An up-to-date software inventory with version numbers and license expiration dates for both CDM and non-CDM products. (Agencies can reach out to their support vendors to get much of this information)

Current CDM product upgrade/deployment plans and key dates and milestones for completion

Accurate counts of end points, servers and network devices by platform and location

The number of internal and external users

Identification of IT integrator partners supporting deployment, operations and maintenance and determination of how they support CDM activities

Like any bid process, the vendor teams require a clear understanding of each agency’s current infrastructure and plans for its operating environment – namely its existing capabilities and the composition of its networks, servers and endpoint devices. Higher quality information would have reduced the need for the hundreds of follow-up questions posed by the CDM vendors.

It’s also worth noting that Task Order 2 isn’t just a product offering. It can be used to obtain labor to optimize existing tools for CDM. This can include services such as CDM planning, program management, engineering and architecture, training and governance. For example, your agency may already own a configuration management tool, but needs help to upgrade and configure its management tool for CDM needs.
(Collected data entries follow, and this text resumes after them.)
(** The length test of [Parse] on the bytes of a packet *)
Lemma udp_too_short_eq (host : bytes) (port : Z) (data : bytes) :
  len host <= 255 \/ is_name host = false ->
  udp_too_short (udp_packet host port data) (udp_wire host).1 =
    Ok (bool_decide ((udp_wire host).1 = ATYP_IPV4 /\ data = [])).
Proof.
  intros Hn. unfold udp_packet.
  destruct (udp_wire_cases host) as [(En & _ & ->)|[(En & a & b & c & d & Ei & _ & ->)|
    (En & HL & E4 & _ & ->)]]; cbn [fst snd].
  - destruct Hn as [Hn|Hn]; [|by rewrite Hn in En].
    rewrite bool_decide_false by (by intros [? _]).
    unfold udp_too_short. rewrite bool_decide_false, bool_decide_true by done.
    change (idx _ 4) with (Ok (z2b (len host))). unfold mbind, outcome_bind.
    rewrite b2z_z2b_small by lia. rewrite !length_app. f_equal.
    apply Z.ltb_ge. simpl. lia.
  - unfold udp_too_short. rewrite bool_decide_true by done. f_equal.
    destruct data as [|x data]; [done|]. rewrite bool_decide_false by (by intros [_ ?]).
    apply Z.ltb_ge. rewrite !length_app. simpl. lia.
  - rewrite bool_decide_false by (by intros [? _]).
    unfold udp_too_short. rewrite !bool_decide_false, bool_decide_true by done. f_equal.
    apply Z.ltb_ge. rewrite !length_app, HL. simpl. lia.
Qed.

(** [Parse] on the bytes of a packet *)
Lemma Parse_packet (host : bytes) (port : Z) (data : bytes) (q : PacketUDP) :
  0 <= port < 65536 -> len host <= 255 \/ is_name host = false ->
  let b := udp_packet host port data in
  9 <= len b ->
  if bool_decide ((udp_wire host).1 = ATYP_IPV4 /\ data = []) then
    (Parse b q).1 = Fail (ErrMsg "too short packet")
  else if is_name host && (251 <=? len host) then (Parse b q).1 = Panic
  else Parse b q =
    (Ok tt, mkPacketUDP (p_rsv q) zero (udp_wire host).1 (canon host) (Itoa port) data).
Proof.
  intros Hp Hn b H9. unfold Parse. rewrite (proj2 (Z.ltb_ge (len b) 9)) by done.
  erewrite bind_lift by reflexivity. rewrite bind_modify.
  rewrite (bool_decide_true (zero = zero)) by done. cbn [negb].
  erewrite bind_lift by reflexivity. rewrite bind_modify.
  erewrite bind_lift by (by apply udp_too_short_eq).
  destruct (bool_decide (_ /\ _)); [done|].
  pose proof (udp_host_eq host port data Hn) as Hh.
  destruct (is_name host && (251 <=? len host)).
  { by rewrite bind_lift_panic by exact Hh. }
  destruct (udp_rest_eq host port data Hp) as (Hport & Hdata & _).
  erewrite bind_lift by exact Hh. cbv beta iota. rewrite bind_gets, bind_modify.
  erewrite bind_lift by exact Hport. rewrite bind_modify.
  erewrite bind_lift by exact Hdata.
  rewrite bool_decide_false by lia. done.
Qed.

(** * Safety of the authentication *)

Section Safety.
Context {Center : Type} `{!Authenticator Center}.
Implicit Types (s : Server Center) (c : conn) (st : sstate Center).

Lemma io_try_inv {S A} (m : io S A) (s s' : S) (x : A + error) :
  io_try m s = (Ok x, s') -> (m s).2 = s'.
Proof. unfold io_try. destruct (m s) as [[] ?]; intros; by simplify_eq/=. Qed.

Lemma on_conn_keeps {A} (m : io conn A) st : (on_conn m st).2.1 = st.1.
Proof. destruct st as [s c]. unfold on_conn. by destruct (m c). Qed.

Lemma lift_inv {S A B} (m : outcome A) (f : A -> io S B) (st st' : S) (b : B) :
  (io_lift m ≫= f) st = (Ok b, st') -> exists a, m = Ok a /\ f a st = (Ok b, st').
Proof. destruct m; unfold mbind, io_bind, io_lift; naive_solver. Qed.

Lemma user_pass_auth_accepts (remote local : bytes) st st' :
  user_pass_auth remote local st = (Ok tt, st') -> decision remote local st.1 = true.
Proof.
  destruct st as [s0 c0]. unfold user_pass_auth.
  intros (r & [s1 c1] & Hr & H)%bind_inv.
  apply io_wrap_inv, on_conn_inv in Hr as [E0 _]. cbn [fst] in E0. subst s1. cbv zeta in H.
  apply lift_inv in H as (r1 & _ & H). apply lift_inv in H as (u & _ & H).
  rewrite bind_set in H. apply lift_inv in H as (p & _ & H). rewrite bind_set in H.
  apply lift_inv in H as (ur & Hur & H). apply lift_inv in H as (lr & Hlr & H).
  rewrite bind_srv in H.
  unfold decision. cbn [fst basicAuthCenter user password set_pAuth] in *. rewrite Hur, Hlr.
  destruct (basicAuthCenter s0) as [center|]; [|done].
  destruct (auth_verify _ _ _ _ _); [done|].
  by apply bind_inv in H as (? & ? & _ & ?).
Qed.

Lemma negotiate_accepts (m : MethodsRequest) (remote local : bytes) st st' :
  negotiate m remote local st = (Ok tt, st') -> decision remote local st.1 = true.
Proof.
  destruct st as [s0 c0]. unfold negotiate. rewrite bind_srv. intros H. cbn [fst] in *.
  destruct (basicAuthCenter s0) as [center|] eqn:Ec.
  2: { unfold decision. by rewrite Ec. }
  cbn [andb] in H. destruct (Select _ _); cbn [negb] in H.
  - rewrite bind_set in H. io_inv H. apply io_wrap_inv, on_conn_inv in H0 as [E0 _].
    apply user_pass_auth_accepts in H. rewrite E0 in H. exact H.
  - io_inv H. done.
Qed.

Lemma Handshake_accepts (remote local : bytes) (listen : outcome bytes) (s : Server Center) (c : conn) st' :
  Handshake remote local listen (s, c) = (Ok tt, st') -> decision remote local s = true.
Proof.
  unfold Handshake. rewrite bind_srv. intros H. cbn [fst] in H.
  io_inv H. apply io_try_inv in H0.
  assert (E : s0.1 = s) by (rewrite <- H0; apply on_conn_keeps).
  destruct a as [m|e].
  - io_inv H. destruct a. apply negotiate_accepts in H1. by rewrite E in H1.
  - io_inv H. done.
Qed.

End Safety.

(** * Properties *)


(** The credentials the client sends do not take part in the decision.
    On any RFC 1929 message (a user name of at most 252 bytes, within the read
    buffer) the server stores the credentials, and answers success or failure
    by what the center says of the server's own user and password fields. *)
Theorem auth_decision_ignores_credentials {Center : Type} `{!Authenticator Center}
    (remote local : bytes) (a : Auth) (s : Server Center) (c : conn) (r : reader) :
  rx c = Seg (auth_message a) :: r -> wres c = [] ->
  len (User a) <= 252 -> len (User a) + len (Password a) <= 497 ->
  let ok := decision remote local s in
  user_pass_auth remote local (s, c) =
    (if ok then Ok tt else Fail (ErrMsg "auth fail from %s"),
     (set_pAuth a s,
      mkConn r (tx c ++ [[z2b 1; if ok then z2b 0 else z2b 1]]) [] (closed c))).
Proof. intros. by apply user_pass_auth_eq. Qed.

(** C1: client and server complete the handshake together.  For every host
    and port the client can name (and credentials within the message buffer),
    there are messages such that the client, reading the server's, writes the
    client's and succeeds, and the server, reading the client's one message per
    segment, writes the server's and succeeds with the client's target, in the
    canonical form of its host, as a TCP connect.  With user and password set
    the server has received exactly these. *)
Theorem handshake_completes {Center : Type} `{!Authenticator Center}
    (remote local : bytes) (listen : outcome bytes) (s : Server Center) (a : Auth)
    (host : bytes) (port : Z) :
  plain_host host -> 1 <= port < 65536 -> ParseIP host <> [] \/ len host <= 255 ->
  len (User a) <= 252 -> len (Password a) <= 255 -> len (User a) + len (Password a) <= 497 ->
  header s = [] -> decision remote local s = true ->
  User a <> [] \/ basicAuthCenter s = None ->
  let cl := NewClient tcp (JoinHostPort host (Itoa port)) (Some a) [] in
  exists cmsgs smsgs s' cl',
    Client_Handshake cl (conn_of (map Seg smsgs)) = (Ok cl', mkConn [] cmsgs [] false) /\
    Handshake remote local listen (s, conn_of (map Seg cmsgs)) =
      (Ok tt, (s', mkConn [] smsgs [] false)) /\
    target s' = JoinHostPort (canon host) (Itoa port) /\ IsTCP s' = true /\
    (User a <> [] -> pAuth s' = a).
Proof.
  intros Hh Hp Hip Hu Hpw Hup Hhd Hd Hm cl.
  assert (exists bs, request_bytes tcp host port = Ok bs) as [bs Hb].
  { unfold request_bytes.
    destruct (bool_decide (ParseIP host = [])) eqn:E; cbn [negb].
    - apply bool_decide_eq_true in E. destruct Hip as [?|Hl]; [done|].
      zdecide. by eexists.
    - destruct (negb _); by eexists. }
  assert (Hpos : 0 < len (User a) <-> User a <> []) by (destruct (User a); simpl; split; (done || lia)).
  destruct (decide (User a = [])) as [E|E].
  - destruct Hm as [?|Hc]; [done|].
    destruct (Handshake_no_auth remote local listen host bs port s) as (s' & HS & ? & ? & _);
      [done|lia|done|done|].
    exists [[VERSION_V5; z2b 1; Method_NO_AUTH]; bs],
      [[VERSION_V5; Method_NO_AUTH]; zero_reply REP_SUCCESS]. do 2 eexists.
    split; [|split; [exact HS|done]].
    etrans; [eapply (Client_Handshake_run cl host bs port);
      [done|done|done|exact Hb|by apply client_greet_none|done|done]|].
    cbn [tx app conn_of]. unfold greeting. cbn [auth cl NewClient]. rewrite E. done.
  - destruct (Handshake_user remote local listen host bs port a s) as (s' & HS & ? & ? & ? & ?);
      [done|lia|done|done|done|done|].
    exists [[VERSION_V5; z2b 2; Method_NO_AUTH; Method_USER_PASS]; auth_message a; bs],
      [[VERSION_V5; Method_USER_PASS]; [z2b 1; z2b 0]; zero_reply REP_SUCCESS]. do 2 eexists.
    split; [|split; [exact HS|done]].
    etrans; [eapply (Client_Handshake_run cl host bs port);
      [done|done|done|exact Hb|by apply client_greet_user|done|done]|].
    cbn [tx app conn_of]. unfold greeting. cbn [auth cl NewClient].
    apply Hpos in E. zdecide. done.
Qed.

(** A center that accepts every pair, to instantiate the class *)
Definition accept_all : Authenticator unit := fun _ _ _ _ _ => true.


Lemma auth_decision_ignores_credentials_witness :
  user_pass_auth (Center := unit) (Authenticator0 := fun _ _ _ _ _ => false)
    (lit "1.2.3.4:5") (lit "5.6.7.8:9")
    (NewServer (Some tt) false [] [], conn_of [Seg (auth_message (mkAuth (lit "u") (lit "p")))]) =
  (Fail (ErrMsg "auth fail from %s"),
   (set_pAuth (mkAuth (lit "u") (lit "p")) (NewServer (Some tt) false [] []),
    mkConn [] [[z2b 1; z2b 1]] [] false)).
Proof.
  refine (auth_decision_ignores_credentials (Center := unit)
    (Authenticator0 := fun _ _ _ _ _ => false) (lit "1.2.3.4:5") (lit "5.6.7.8:9")
    (mkAuth (lit "u") (lit "p")) (NewServer (Some tt) false [] [])
    (conn_of [Seg (auth_message (mkAuth (lit "u") (lit "p")))]) [] _ _ _ _);
    first [reflexivity|simpl; lia].
Defined.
Considering that one vendor will be awarded for each buying group, each agency needs to ensure its own particular needs are met by the winning vendor, and aren’t subordinate to the other agencies in its group. Your agency will be more apt to get what it needs by clearly defining and delineating its requirements.

The quality of the reading room information is also important as it relates to timing. Government IT leaders have generally expressed optimism about the CDM Program and would like to see it rolled out more quickly. With 17 vendor teams competing under the CDM blanket purchase agreement, the more accurate and detailed the information they’re bidding from, the quicker and more efficiently DHS can evaluate and make an award. Without that information, more assumptions will have to be made, leading to more cycles for clarification, extending the schedule, as well as causing costly change orders following contract award.

Every large department or agency is composed of numerous offices, divisions and geographic locations, so agencies would be well served in planning now to collect the necessary detailed, accurate and consistent information across the organization – before their group’s RFQ is issued. The benefit of the CDM Task Order process working efficiently and successfully is for your agency to get what it needs as quickly as possible.